ChIP-seq (Chromatin Immunoprecipitation followed by sequencing) is a high-throughput technique that yields a set of genomic regions that are bound by a transcription factor (TF). ChIP-seq data has been shown to depend on several biological factors, such as the presence of nucleosomes, indirect binding and cooperative binding. At the same time, experimental factors, such as the use of antibodies, cross-linking and PCR in the protocol, have also been shown to affect ChIP-seq data. The impact of these two sets of factors on inferences made from ChIP-seq data is unclear. We address this question by simulating a ChIP-seq experiment where we model both the binding of a TF across the genome and the experimental processes of fragment extraction, PCR amplification and sequencing.
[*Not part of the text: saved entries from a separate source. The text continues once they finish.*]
(** Caching switched off in the configuration file. *)
Lemma setCachedTools_stores_nothing_witness :
  let fs : Cache.FileSystem :=
    {[ getConfigPath configDir
         := settings_text ("{" +:+ quoted "cacheEnabled" +:+ ": false}") ]} in
  ServerCommand.setCachedTools (rt := runtime) (st := SampleIo.stringifier)
    configDir 0 "alpha" (Array [echo_tool]) Undefined fs
  = (Returned tt, fs).
Proof.
  intros fs.
  refine (proj1 (setCachedTools_stores_nothing (rt := runtime)
                   (st := SampleIo.stringifier) configDir 0 "alpha"
                   (Array [echo_tool]) Undefined fs)
            {| raw_cacheEnabled := Bool false;
               raw_cacheTtlMs := Number (Num 14400000) |} _ eq_refl).
  vm_compute. reflexivity.
Defined.

(** Two entries next to a configuration file; and a configuration file
    that does not parse. *)
Lemma getCacheStats_read_only_witness :
  (exists stats,
     getCacheStats (rt := runtime) configDir 500 SampleIo.two_servers
     = (Returned stats, SampleIo.two_servers))
  /\ (let fs : Cache.FileSystem := {[ getConfigPath configDir := "{ servers: " ]} in
      exists e, getCacheStats (rt := runtime) configDir 500 fs = (Threw e, fs)).
Proof.
  split.
  - refine (proj1 (proj2 (getCacheStats_read_only (rt := runtime) configDir 500
                            SampleIo.two_servers)) DEFAULT_SETTINGS _).
    vm_compute. reflexivity.
  - intros fs. eexists.
    refine (proj2 (proj2 (getCacheStats_read_only (rt := runtime) configDir 500 fs))
              _ _).
    vm_compute. reflexivity.
Defined.

End ConfigExamples.
End LoaderSpec.

(** ** Clients and sessions: spawning, calling, closing *)

Module SessionSpec.
Import Js Mcp Session ObjectFacts.
Local Open Scope list_scope.

(** Writing the entries of one object over another: each key of the
    overlay gets the overlay's value, every other key keeps its own. *)
Lemma obj_get_overlay {V W} (f : W -> V) (overlay : object W) :
  forall (base : object V) k,
    NoDup (keys overlay) ->
    obj_get (fold_left (fun acc kv => obj_set acc (fst kv) (f (snd kv))) overlay base) k
    = match obj_get overlay k with
      | Some v => Some (f v)
      | None => obj_get base k
      end.
Proof.
  induction overlay as [|[k0 v0] rest IH]; intros base k Hnd; [reflexivity|].
  cbn in Hnd. apply NoDup_cons in Hnd as [Hnot Hnd].
  cbn [fold_left fst snd obj_get]. rewrite IH by exact Hnd.
  destruct (String.eqb_spec k0 k) as [->|Hne].
  - destruct (obj_get rest k) as [v|] eqn:Hrest.
    + exfalso. apply Hnot, list_elem_of_In.
      apply obj_get_In in Hrest. apply (in_map fst) in Hrest. exact Hrest.
    + apply obj_get_set_eq.
  - destruct (obj_get rest k); [reflexivity|]. apply obj_get_set_ne. exact Hne.
Qed.

Ltac run_mcp :=
  cbv beta iota zeta delta
    [bind try_catch try_finally ret throw gets modify emit set_connected
     set_transport settle await_connect await_transport_close await_listTools];
  cbn [connected transport log].

Ltac run_mcp_in H :=
  cbv beta iota zeta delta
    [bind try_catch try_finally ret throw gets modify emit set_connected
     set_transport settle await_connect await_transport_close await_listTools] in H;
  cbn [connected transport log] in H.

Section Facts.
Context {environment : Environment} {sdk : Sdk} {proto : Loader.ObjectPrototype}.

(** X14: what a process server is started with.  The command is taken
    from the configuration as it is, without expanding references; the
    arguments and the values of [env] are expanded; the environment of
    the child is the ambient one with the configured variables written
    over it, none of which is called [__proto__] (the assignment that
    collects the expanded variables would not add that one); and an
    empty working directory is dropped. *)
Theorem stdio_spawn (c : Loader.StdioServerConfig) w :
  connected w = false ->
  let resolve := Loader.resolveEnvVars process_env in
  let client := Loader.createMcpClient process_env (Loader.Stdio c) in
  exists childEnv settled,
    log (snd (connect client w))
    = log w ++ [Invoked MConnect;
                SdkConnect
                  (StdioClientTransport (Loader.command c)
                     (option_map (map resolve) (Loader.args c))
                     childEnv
                     (match Loader.cwd c with
                      | Some "" | None => None
                      | Some dir => Some (resolve dir)
                      end))
                  settled]
    /\ (NoDup (keys (default [] (Loader.env c))) ->
        ~ In "__proto__" (keys (default [] (Loader.env c))) ->
        forall k,
          obj_get childEnv k
          = match obj_get (default [] (Loader.env c)) k with
            | Some v => Some (resolve v)
            | None => obj_get process_env k
            end).
Proof.
  intros Hoff resolve client.
  exists (spread process_env
            (default [] (option_map (Loader.resolveEnvVarsInRecord process_env)
                                    (Loader.env c)))).
  exists (sdk_connect (log w ++ [Invoked MConnect])
            (StdioClientTransport (Loader.command c)
               (option_map (map resolve) (Loader.args c))
               (spread process_env
                  (default [] (option_map (Loader.resolveEnvVarsInRecord process_env)
                                          (Loader.env c))))
               (match Loader.cwd c with
                | Some "" | None => None
                | Some dir => Some (resolve dir)
                end))).
  split.
  - subst client. unfold Loader.createMcpClient, Loader.resolveServerConfig,
      Loader.client_config, createMcpClient, createStdioClient.
    cbn [connect Loader.command Loader.args Loader.env Loader.cwd
         command args env cwd]. unfold stdio_connect. run_mcp. rewrite Hoff.
    cbn [command args env cwd].
    assert (Hcwd : match Loader.cwd c with
                   | Some dir => if truthy_string dir then Some (resolve dir) else None
                   | None => None
                   end
                   = match Loader.cwd c with
                     | Some "" | None => None
                     | Some dir => Some (resolve dir)
                     end).
    { destruct (Loader.cwd c) as [[|? ?]|]; reflexivity. }
    fold resolve. rewrite Hcwd. run_mcp.
    destruct (sdk_connect _ _) as [[]|e]; cbn [snd log];
      rewrite <- app_assoc; reflexivity.
  - intros Hnd _ k. unfold spread.
    assert (Hresolved : forall r, NoDup (keys r) ->
              forall k', obj_get (Loader.resolveEnvVarsInRecord process_env r) k'
                         = option_map resolve (obj_get r k')).
    { intros r Hr k'. unfold Loader.resolveEnvVarsInRecord.
      etransitivity; [exact (obj_get_overlay resolve r [] k' Hr)|].
      destruct (obj_get r k'); reflexivity. }
    assert (Hkeys : forall r, keys (Loader.resolveEnvVarsInRecord process_env r) = keys r
                              \/ ~ NoDup (keys r)).
    { intros r. destruct (decide (NoDup (keys r))) as [Hr|]; [left | right; assumption].
      unfold Loader.resolveEnvVarsInRecord.
      assert (Hgen : forall acc, NoDup (keys (acc ++ r)) ->
                keys (fold_left (fun resolved kv =>
                                   obj_set resolved (fst kv) (resolve (snd kv))) r acc)
                = keys (acc ++ r)).
      { clear. induction r as [|[k0 v0] r IH]; intros acc Hnd; cbn [fold_left fst snd].
        - rewrite app_nil_r. reflexivity.
        - assert (Hfresh : obj_set acc k0 (resolve v0) = acc ++ [(k0, resolve v0)]).
          { assert (Hnot : ~ In k0 (keys acc)).
            { unfold keys in *. rewrite map_app in Hnd. cbn in Hnd.
              apply NoDup_app in Hnd as (_ & Hdis & _).
              intros Hin. apply (Hdis k0); [apply list_elem_of_In; exact Hin | left]. }
            clear - Hnot. induction acc as [|[k v] acc IHa]; [reflexivity|].
            cbn in *. destruct (String.eqb_spec k k0); [tauto|].
            rewrite IHa by tauto. reflexivity. }
          rewrite Hfresh, IH.
          + unfold keys. rewrite <- app_assoc, !map_app. reflexivity.
          + unfold keys in *. rewrite <- app_assoc, !map_app in *. exact Hnd. }
      apply (Hgen [] Hr). }
    destruct (Loader.env c) as [r|]; cbn [default from_option id option_map] in *.
    + destruct (Hkeys r) as [Hk | Hbad]; [|contradiction].
      etransitivity;
        [apply (obj_get_overlay (fun x : string => x)); rewrite Hk; exact Hnd|].
      rewrite (Hresolved r Hnd k). destruct (obj_get r k); reflexivity.
    + reflexivity.
Qed.
(** ** Invariants of the version manager *)

Lemma only_draft_lookup st ev d :
  only_draft st ev d → wip_schedule ev st = (Ok d, st).
Proof.
  intros (Hin & Hv & He & Huniq). unfold wip_schedule, query.
  assert (Hd : d ∈ filter (λ s, version s = None) (schedules_of st ev)).
  { apply list_elem_of_filter. split; [done|].
    by apply list_elem_of_filter. }
  destruct (filter (λ s, version s = None) (schedules_of st ev))
    as [|s rest] eqn:E; [by apply elem_of_nil in Hd|].
  assert (Hs : s ∈ filter (λ s, version s = None) (schedules_of st ev))
    by (rewrite E; left).
  apply list_elem_of_filter in Hs as [Hsv Hs].
  apply list_elem_of_filter in Hs as [Hse Hs].
  by rewrite (Huniq s Hs Hse Hsv).
Qed.
(** ** C3: network errors *)

(** C3 (code bug): for the failure of the test "categorizes all network
    errors as retryable" (code [ENOTFOUND]), [fromNetworkError] gives
    NO_RETRY, so [isRetryable()] is false, where the spec and the test
    require EXPONENTIAL_BACKOFF; and the error is built from the code and
    the message alone, so two failures that differ in every other property
    give the same error: the original error is not kept as a cause. *)
Lemma network_retry_counterexample :
  let ne := mkNetworkError "getaddrinfo ENOTFOUND api.businesscentral.dynamics.com"
                           (Some "ENOTFOUND") [] in
  let e := fromNetworkError ne in
  err_category e = NETWORK_ERROR /\ httpStatus e = 0
  /\ includes (message e) "ENOTFOUND" = true
  /\ err_retryStrategy e = NO_RETRY /\ err_retryStrategy e <> EXPONENTIAL_BACKOFF
  /\ isRetryable e = false
  /\ fromNetworkError (mkNetworkError (ne_message ne) (ne_code ne)
                        [("errno", JNum (-3008)); ("syscall", JStr "getaddrinfo")]) = e.
Proof.
  cbv zeta. split; [reflexivity|]. split; [reflexivity|]. split; [vm_compute; reflexivity|].
  split; [reflexivity|]. split; [discriminate|]. split; reflexivity.
Qed.

(** ** C4: payload fields *)

(** C4 (as stated, refuted): a network error carries neither payload:
    its [originalError] is the synthetic [Client_NetworkError] envelope
    built by the factory, not an envelope sent by the server, no raw body is
    kept, and it has no [validationDetails]; so "exactly one of the two" does
    not hold for every factory. *)
Lemma payload_fields_counterexample :
  let e := fromNetworkError (mkNetworkError "connect ECONNREFUSED 127.0.0.1:443"
                                            (Some "ECONNREFUSED") []) in
  er_code (originalError e) = "Client_NetworkError"
  /\ originalResponse e = None /\ validationDetails e = None.
Proof. repeat split; reflexivity. Qed.
Lemma ff_pip_install_in_venv h pip_bin :
  always fail_fast (SetupTools.pip_install_in_venv h pip_bin).
Proof.
  unfold SetupTools.pip_install_in_venv.
  ff_with ltac:(idtac; lazymatch goal with
    | |- always _ (SetupTools.run _ _ _) => apply ff_setup_run
    end).
Qed.

Lemma ff_symlink h venv_path :
  always fail_fast (SetupTools.symlink_cli_tools_linux_shared h venv_path).
Proof.
  unfold SetupTools.symlink_cli_tools_linux_shared.
  ff_with ltac:(idtac; lazymatch goal with
    | |- always _ (SetupTools.run _ _ _) => apply ff_setup_run
    | |- always _ (SetupTools.ensure_admin_linux _) =>
      apply ff_ensure_admin_linux
    end).
Qed.

Lemma ff_print_versions h venv_python :
  always fail_fast (SetupTools.print_versions h venv_python).
Proof.
  unfold SetupTools.print_versions.
  ff_with ltac:(idtac; lazymatch goal with
    | |- always _ (SetupTools.first_line _ _) => apply ff_first_line
    | |- always _ (try_except _ _) =>
      apply fail_fast_quiet; apply quiet_try;
      [ apply probing_bind; [apply probing_check_output|];
        intros raw; apply probing_print
      | apply quiet_print ]
    end).
Qed.
(** * HireLens-AI: a shallow embedding of the scoring pipeline

    The development follows the Python sources module by module:
    [utils/pdf_parser.py], [utils/skill_extractor.py], [utils/ats_scorer.py],
    [utils/matcher.py], [utils/ai_feedback.py] and the ORM declarations of
    [models.py] together with the routes that write to the database.

    Conventions of the embedding.
    - A Python [str] is a [string]; a character is a code point below 256
      (Latin-1), classified as CPython classifies it.
    - A Python [float] is an exact rational ([Q]); [round(x, 2)] is rounding
      to the nearest hundredth, ties to even.
    - A Python [set] of strings is a [gset string]; [sorted(list(s))] is a
      sort of its elements by code point.
    - External libraries (spaCy, scikit-learn, pdfplumber, PyMuPDF, the LLM
      clients, [json]) are interfaces, given as type classes; a call that may
      raise returns in [result].
    - The [re] module is embedded as a small backtracking matcher over a
      regular-expression syntax tree, so that every pattern of the sources is
      written down as a term. *)

From Stdlib Require Import ZArith QArith Qround Qminmax Lqa Ascii String List Lia Permutation Sorted.
From stdpp Require Import base option list sorting gmap sets strings.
We find that the TF motif (position weight matrix, or PWM) can be easily recovered even when extraction (antibody and cross-linking) and PCR amplification efficiencies vary across the genome. The information content of the recovered motif reduces as the fraction of sites cooperatively or indirectly bound sites increased. We also find that ChIP-seq read counts can effectively distinguish between two binding sites of different affinities only when they are relatively high in comparison to the rest of the genome. Finally, the number of ChIP-seq replicates needed to accurately measure in vivo occupancy at these low affinity sites is larger than what community standards recommend. Our results suggest some recommendations for the ChIP-seq protocol to improve its sensitivity, and also establish statistical limits on the accuracy of inferences of protein-DNA binding from ChIP-seq.